Task description =>
Please return every line of the records below that contains the word "auto".

Data listing =>
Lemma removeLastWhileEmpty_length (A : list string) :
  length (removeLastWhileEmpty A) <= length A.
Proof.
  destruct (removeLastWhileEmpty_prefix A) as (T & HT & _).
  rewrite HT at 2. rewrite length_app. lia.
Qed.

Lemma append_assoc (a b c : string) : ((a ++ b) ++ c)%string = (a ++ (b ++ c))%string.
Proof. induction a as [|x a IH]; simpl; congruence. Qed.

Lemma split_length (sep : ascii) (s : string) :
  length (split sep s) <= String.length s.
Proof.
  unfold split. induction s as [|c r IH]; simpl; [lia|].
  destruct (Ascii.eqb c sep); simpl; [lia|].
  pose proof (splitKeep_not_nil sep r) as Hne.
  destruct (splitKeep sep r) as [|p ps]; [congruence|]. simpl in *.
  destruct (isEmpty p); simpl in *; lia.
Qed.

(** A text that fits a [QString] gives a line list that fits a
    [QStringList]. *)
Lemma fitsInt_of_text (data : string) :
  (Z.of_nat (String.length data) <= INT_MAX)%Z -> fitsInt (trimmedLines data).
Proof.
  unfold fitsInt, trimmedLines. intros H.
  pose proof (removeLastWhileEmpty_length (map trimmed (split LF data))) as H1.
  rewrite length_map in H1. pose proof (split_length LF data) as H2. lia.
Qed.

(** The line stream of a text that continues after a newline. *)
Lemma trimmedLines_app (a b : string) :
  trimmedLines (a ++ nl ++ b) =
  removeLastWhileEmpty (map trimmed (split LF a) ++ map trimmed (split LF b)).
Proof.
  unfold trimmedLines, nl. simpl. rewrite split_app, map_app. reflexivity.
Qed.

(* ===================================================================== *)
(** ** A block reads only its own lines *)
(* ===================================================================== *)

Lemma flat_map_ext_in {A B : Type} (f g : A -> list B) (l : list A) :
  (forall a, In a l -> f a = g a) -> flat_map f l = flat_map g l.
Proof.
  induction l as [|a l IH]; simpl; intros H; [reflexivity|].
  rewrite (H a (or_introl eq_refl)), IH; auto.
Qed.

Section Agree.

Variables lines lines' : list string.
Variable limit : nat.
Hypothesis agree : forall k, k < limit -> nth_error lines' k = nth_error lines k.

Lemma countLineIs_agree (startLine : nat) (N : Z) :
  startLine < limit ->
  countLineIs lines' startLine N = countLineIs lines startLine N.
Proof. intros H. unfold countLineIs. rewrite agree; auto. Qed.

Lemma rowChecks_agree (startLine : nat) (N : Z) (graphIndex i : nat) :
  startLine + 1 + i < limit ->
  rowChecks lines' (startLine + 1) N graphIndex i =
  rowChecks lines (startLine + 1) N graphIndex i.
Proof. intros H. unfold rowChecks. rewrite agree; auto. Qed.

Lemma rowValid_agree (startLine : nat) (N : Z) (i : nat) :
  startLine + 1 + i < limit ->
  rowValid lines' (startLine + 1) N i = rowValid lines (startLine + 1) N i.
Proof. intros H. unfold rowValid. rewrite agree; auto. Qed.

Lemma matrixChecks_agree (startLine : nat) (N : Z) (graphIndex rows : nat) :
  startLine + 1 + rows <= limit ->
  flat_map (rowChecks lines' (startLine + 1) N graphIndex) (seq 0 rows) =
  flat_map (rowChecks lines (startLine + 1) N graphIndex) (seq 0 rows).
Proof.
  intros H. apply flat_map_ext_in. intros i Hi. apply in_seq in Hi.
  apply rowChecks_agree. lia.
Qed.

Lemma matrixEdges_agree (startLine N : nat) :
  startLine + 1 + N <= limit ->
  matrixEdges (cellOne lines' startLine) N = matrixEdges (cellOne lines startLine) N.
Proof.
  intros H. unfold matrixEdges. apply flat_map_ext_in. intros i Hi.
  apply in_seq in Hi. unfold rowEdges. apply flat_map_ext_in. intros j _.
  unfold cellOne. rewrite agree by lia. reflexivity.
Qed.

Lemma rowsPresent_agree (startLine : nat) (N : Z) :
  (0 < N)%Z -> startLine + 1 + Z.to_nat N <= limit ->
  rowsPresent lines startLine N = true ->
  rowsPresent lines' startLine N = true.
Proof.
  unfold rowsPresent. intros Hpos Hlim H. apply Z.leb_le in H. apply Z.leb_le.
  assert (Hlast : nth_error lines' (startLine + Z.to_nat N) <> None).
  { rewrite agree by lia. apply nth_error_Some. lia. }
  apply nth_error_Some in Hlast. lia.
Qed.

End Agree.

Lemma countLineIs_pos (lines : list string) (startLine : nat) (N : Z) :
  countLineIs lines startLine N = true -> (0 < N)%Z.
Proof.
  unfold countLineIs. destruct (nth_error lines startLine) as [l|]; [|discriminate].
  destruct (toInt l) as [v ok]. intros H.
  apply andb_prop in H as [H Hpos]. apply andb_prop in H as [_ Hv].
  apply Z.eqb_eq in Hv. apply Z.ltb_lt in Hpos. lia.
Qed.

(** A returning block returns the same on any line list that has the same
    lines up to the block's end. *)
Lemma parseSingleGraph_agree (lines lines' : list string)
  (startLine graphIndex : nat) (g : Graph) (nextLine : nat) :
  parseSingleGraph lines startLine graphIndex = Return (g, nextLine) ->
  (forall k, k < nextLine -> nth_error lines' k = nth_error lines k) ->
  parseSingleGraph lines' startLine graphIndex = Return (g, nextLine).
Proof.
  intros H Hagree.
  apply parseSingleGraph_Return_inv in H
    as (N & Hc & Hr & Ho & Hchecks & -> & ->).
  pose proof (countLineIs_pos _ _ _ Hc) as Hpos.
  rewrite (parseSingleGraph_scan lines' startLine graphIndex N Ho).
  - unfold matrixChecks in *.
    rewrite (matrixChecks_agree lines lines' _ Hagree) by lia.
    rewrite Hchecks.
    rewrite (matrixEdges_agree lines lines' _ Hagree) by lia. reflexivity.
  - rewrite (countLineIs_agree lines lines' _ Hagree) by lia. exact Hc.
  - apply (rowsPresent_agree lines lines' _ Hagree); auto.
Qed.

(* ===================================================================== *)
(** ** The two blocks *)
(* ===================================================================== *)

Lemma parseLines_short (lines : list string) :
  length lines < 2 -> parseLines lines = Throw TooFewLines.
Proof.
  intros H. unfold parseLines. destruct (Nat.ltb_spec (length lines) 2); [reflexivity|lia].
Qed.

Solution to the exercise =>
  rewrite (H a (or_introl eq_refl)), IH; auto.
Proof. intros H. unfold countLineIs. rewrite agree; auto. Qed.
Proof. intros H. unfold rowChecks. rewrite agree; auto. Qed.
Proof. intros H. unfold rowValid. rewrite agree; auto. Qed.
  - apply (rowsPresent_agree lines lines' _ Hagree); auto.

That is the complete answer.